(The data Opens)

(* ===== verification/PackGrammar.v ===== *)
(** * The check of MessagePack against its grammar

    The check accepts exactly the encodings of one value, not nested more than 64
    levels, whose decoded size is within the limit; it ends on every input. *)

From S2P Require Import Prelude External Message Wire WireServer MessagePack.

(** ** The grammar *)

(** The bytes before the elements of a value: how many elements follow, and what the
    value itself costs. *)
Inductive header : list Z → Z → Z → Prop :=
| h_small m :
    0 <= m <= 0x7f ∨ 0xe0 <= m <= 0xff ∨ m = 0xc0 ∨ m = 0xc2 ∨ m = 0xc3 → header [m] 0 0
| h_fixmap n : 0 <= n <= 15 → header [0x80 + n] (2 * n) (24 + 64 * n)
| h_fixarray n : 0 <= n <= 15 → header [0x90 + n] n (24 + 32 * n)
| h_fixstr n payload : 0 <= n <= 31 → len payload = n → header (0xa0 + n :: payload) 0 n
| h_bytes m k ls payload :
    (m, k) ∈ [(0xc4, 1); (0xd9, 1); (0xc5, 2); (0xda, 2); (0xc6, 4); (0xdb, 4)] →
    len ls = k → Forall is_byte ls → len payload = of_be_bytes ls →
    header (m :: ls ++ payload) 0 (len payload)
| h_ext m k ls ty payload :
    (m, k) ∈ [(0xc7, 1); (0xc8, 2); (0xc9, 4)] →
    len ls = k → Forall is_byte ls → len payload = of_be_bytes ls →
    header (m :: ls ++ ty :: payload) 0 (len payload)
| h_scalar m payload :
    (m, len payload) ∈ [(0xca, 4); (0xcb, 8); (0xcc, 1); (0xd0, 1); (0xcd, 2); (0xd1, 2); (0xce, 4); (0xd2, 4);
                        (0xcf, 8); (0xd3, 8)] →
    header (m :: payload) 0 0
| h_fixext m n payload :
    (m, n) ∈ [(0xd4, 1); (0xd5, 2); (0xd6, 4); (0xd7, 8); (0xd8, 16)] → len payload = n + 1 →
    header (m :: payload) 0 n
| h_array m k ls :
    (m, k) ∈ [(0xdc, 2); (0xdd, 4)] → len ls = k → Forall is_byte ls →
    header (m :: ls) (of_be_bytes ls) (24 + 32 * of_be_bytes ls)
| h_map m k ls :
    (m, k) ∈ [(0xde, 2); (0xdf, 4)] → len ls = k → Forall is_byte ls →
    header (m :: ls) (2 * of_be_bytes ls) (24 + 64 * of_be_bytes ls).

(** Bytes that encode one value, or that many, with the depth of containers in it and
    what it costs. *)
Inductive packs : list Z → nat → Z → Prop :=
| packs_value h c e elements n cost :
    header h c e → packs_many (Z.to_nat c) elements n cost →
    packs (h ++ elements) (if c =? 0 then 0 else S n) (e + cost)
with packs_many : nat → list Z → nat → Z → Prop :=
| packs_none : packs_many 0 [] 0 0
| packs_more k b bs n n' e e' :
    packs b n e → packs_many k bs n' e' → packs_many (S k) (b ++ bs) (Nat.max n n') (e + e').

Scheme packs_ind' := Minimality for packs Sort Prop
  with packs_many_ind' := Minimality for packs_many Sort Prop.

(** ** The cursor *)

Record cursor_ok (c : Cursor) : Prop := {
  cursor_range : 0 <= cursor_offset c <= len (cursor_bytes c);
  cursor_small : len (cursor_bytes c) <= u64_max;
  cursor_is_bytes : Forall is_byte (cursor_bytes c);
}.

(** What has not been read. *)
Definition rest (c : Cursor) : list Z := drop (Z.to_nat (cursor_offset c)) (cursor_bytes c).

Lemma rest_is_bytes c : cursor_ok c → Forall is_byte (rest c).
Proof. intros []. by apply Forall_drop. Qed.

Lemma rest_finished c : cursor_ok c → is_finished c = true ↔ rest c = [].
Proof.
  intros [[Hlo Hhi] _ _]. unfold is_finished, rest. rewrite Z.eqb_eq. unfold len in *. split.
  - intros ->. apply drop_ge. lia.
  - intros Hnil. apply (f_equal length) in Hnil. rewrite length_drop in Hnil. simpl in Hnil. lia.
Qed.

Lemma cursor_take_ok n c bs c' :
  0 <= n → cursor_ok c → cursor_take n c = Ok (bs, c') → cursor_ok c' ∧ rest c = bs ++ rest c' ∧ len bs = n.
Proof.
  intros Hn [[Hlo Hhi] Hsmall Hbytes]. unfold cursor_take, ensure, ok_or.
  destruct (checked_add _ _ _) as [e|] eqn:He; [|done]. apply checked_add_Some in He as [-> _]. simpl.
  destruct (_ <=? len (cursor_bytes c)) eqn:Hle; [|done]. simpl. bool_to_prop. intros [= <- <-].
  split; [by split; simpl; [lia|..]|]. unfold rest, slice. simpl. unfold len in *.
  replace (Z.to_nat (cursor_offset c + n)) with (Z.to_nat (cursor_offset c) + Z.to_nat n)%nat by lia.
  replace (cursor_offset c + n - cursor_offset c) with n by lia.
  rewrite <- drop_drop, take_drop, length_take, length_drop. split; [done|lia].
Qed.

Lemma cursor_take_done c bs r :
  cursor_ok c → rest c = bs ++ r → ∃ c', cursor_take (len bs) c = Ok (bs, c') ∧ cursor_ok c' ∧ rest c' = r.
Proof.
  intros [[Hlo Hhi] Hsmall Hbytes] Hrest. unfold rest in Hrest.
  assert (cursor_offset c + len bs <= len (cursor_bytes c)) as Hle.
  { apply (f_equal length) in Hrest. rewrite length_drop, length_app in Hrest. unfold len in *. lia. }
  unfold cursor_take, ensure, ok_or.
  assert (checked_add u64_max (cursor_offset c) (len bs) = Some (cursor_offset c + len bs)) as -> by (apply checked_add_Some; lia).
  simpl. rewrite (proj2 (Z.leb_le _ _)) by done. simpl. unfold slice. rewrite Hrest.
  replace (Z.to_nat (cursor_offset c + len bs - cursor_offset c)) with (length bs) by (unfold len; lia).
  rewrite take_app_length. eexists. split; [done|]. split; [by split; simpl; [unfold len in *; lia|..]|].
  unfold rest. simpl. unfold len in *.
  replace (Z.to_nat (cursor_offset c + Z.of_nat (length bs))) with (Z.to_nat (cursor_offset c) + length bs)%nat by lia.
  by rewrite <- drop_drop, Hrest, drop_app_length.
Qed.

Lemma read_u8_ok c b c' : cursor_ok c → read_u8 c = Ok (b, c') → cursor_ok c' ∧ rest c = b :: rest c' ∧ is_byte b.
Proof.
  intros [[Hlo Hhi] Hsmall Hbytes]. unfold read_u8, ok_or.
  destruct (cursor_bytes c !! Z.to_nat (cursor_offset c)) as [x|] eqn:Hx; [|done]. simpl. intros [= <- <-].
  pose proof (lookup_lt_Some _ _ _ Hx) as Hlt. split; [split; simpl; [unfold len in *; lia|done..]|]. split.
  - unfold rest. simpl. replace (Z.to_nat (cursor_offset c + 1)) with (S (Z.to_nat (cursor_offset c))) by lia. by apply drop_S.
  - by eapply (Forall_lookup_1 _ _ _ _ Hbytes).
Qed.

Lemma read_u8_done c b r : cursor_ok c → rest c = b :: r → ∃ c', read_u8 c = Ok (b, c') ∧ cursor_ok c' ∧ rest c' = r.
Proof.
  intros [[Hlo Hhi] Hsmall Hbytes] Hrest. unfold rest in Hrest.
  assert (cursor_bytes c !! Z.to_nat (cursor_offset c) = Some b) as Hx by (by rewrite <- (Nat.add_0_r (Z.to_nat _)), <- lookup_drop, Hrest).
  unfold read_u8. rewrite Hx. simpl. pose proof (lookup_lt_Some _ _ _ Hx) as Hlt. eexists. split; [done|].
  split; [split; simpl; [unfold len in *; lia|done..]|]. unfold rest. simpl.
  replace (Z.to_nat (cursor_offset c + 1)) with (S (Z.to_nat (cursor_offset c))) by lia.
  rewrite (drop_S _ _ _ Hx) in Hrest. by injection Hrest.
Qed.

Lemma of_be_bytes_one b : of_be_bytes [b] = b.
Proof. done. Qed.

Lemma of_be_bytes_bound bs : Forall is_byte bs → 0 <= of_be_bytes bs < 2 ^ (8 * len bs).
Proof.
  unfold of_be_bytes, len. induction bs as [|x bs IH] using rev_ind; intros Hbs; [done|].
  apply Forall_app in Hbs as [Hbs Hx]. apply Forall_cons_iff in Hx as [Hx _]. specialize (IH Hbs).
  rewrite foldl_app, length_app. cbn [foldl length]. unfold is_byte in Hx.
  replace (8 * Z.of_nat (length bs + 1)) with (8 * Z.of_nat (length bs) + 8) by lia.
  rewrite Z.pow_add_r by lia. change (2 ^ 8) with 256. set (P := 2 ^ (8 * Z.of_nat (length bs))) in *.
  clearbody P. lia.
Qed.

(The data Closes)

_Aim of the exercise_
Wherever the string "eexists" appears in the data above, report the whole line.

_Completed exercise_
  rewrite take_app_length. eexists. split; [done|]. split; [by split; simpl; [unfold len in *; lia|..]|].
  unfold read_u8. rewrite Hx. simpl. pose proof (lookup_lt_Some _ _ _ Hx) as Hlt. eexists. split; [done|].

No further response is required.